### What to do
The whole listing should be given back without any alteration.

### Provided material
================

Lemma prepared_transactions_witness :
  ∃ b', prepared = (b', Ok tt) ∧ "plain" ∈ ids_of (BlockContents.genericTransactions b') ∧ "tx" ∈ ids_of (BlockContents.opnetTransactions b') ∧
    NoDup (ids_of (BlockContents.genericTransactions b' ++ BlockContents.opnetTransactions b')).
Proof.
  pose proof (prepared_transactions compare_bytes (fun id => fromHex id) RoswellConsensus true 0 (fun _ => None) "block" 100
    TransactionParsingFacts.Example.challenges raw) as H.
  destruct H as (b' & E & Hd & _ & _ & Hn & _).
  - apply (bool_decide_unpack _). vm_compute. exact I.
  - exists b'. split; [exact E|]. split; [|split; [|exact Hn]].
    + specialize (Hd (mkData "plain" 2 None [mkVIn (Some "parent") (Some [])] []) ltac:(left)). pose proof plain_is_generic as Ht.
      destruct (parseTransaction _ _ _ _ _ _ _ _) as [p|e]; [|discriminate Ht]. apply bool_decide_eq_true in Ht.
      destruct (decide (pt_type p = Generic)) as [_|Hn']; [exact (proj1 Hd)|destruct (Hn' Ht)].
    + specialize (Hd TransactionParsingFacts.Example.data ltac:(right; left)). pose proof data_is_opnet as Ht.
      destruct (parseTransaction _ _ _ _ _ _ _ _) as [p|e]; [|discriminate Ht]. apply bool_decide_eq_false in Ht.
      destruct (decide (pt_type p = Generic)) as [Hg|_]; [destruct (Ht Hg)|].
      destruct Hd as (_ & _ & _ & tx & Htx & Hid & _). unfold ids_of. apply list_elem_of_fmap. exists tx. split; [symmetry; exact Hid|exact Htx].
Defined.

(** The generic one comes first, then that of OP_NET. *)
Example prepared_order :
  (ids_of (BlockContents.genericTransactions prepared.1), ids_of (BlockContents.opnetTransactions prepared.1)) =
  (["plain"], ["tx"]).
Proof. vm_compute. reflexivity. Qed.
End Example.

================

### Reply
Lemma prepared_transactions_witness :
  ∃ b', prepared = (b', Ok tt) ∧ "plain" ∈ ids_of (BlockContents.genericTransactions b') ∧ "tx" ∈ ids_of (BlockContents.opnetTransactions b') ∧
    NoDup (ids_of (BlockContents.genericTransactions b' ++ BlockContents.opnetTransactions b')).
Proof.
  pose proof (prepared_transactions compare_bytes (fun id => fromHex id) RoswellConsensus true 0 (fun _ => None) "block" 100
    TransactionParsingFacts.Example.challenges raw) as H.
  destruct H as (b' & E & Hd & _ & _ & Hn & _).
  - apply (bool_decide_unpack _). vm_compute. exact I.
  - exists b'. split; [exact E|]. split; [|split; [|exact Hn]].
    + specialize (Hd (mkData "plain" 2 None [mkVIn (Some "parent") (Some [])] []) ltac:(left)). pose proof plain_is_generic as Ht.
      destruct (parseTransaction _ _ _ _ _ _ _ _) as [p|e]; [|discriminate Ht]. apply bool_decide_eq_true in Ht.
      destruct (decide (pt_type p = Generic)) as [_|Hn']; [exact (proj1 Hd)|destruct (Hn' Ht)].
    + specialize (Hd TransactionParsingFacts.Example.data ltac:(right; left)). pose proof data_is_opnet as Ht.
      destruct (parseTransaction _ _ _ _ _ _ _ _) as [p|e]; [|discriminate Ht]. apply bool_decide_eq_false in Ht.
      destruct (decide (pt_type p = Generic)) as [Hg|_]; [destruct (Ht Hg)|].
      destruct Hd as (_ & _ & _ & tx & Htx & Hid & _). unfold ids_of. apply list_elem_of_fmap. exists tx. split; [symmetry; exact Hid|exact Htx].
Defined.

(** The generic one comes first, then that of OP_NET. *)
Example prepared_order :
  (ids_of (BlockContents.genericTransactions prepared.1), ids_of (BlockContents.opnetTransactions prepared.1)) =
  (["plain"], ["tx"]).
Proof. vm_compute. reflexivity. Qed.
End Example.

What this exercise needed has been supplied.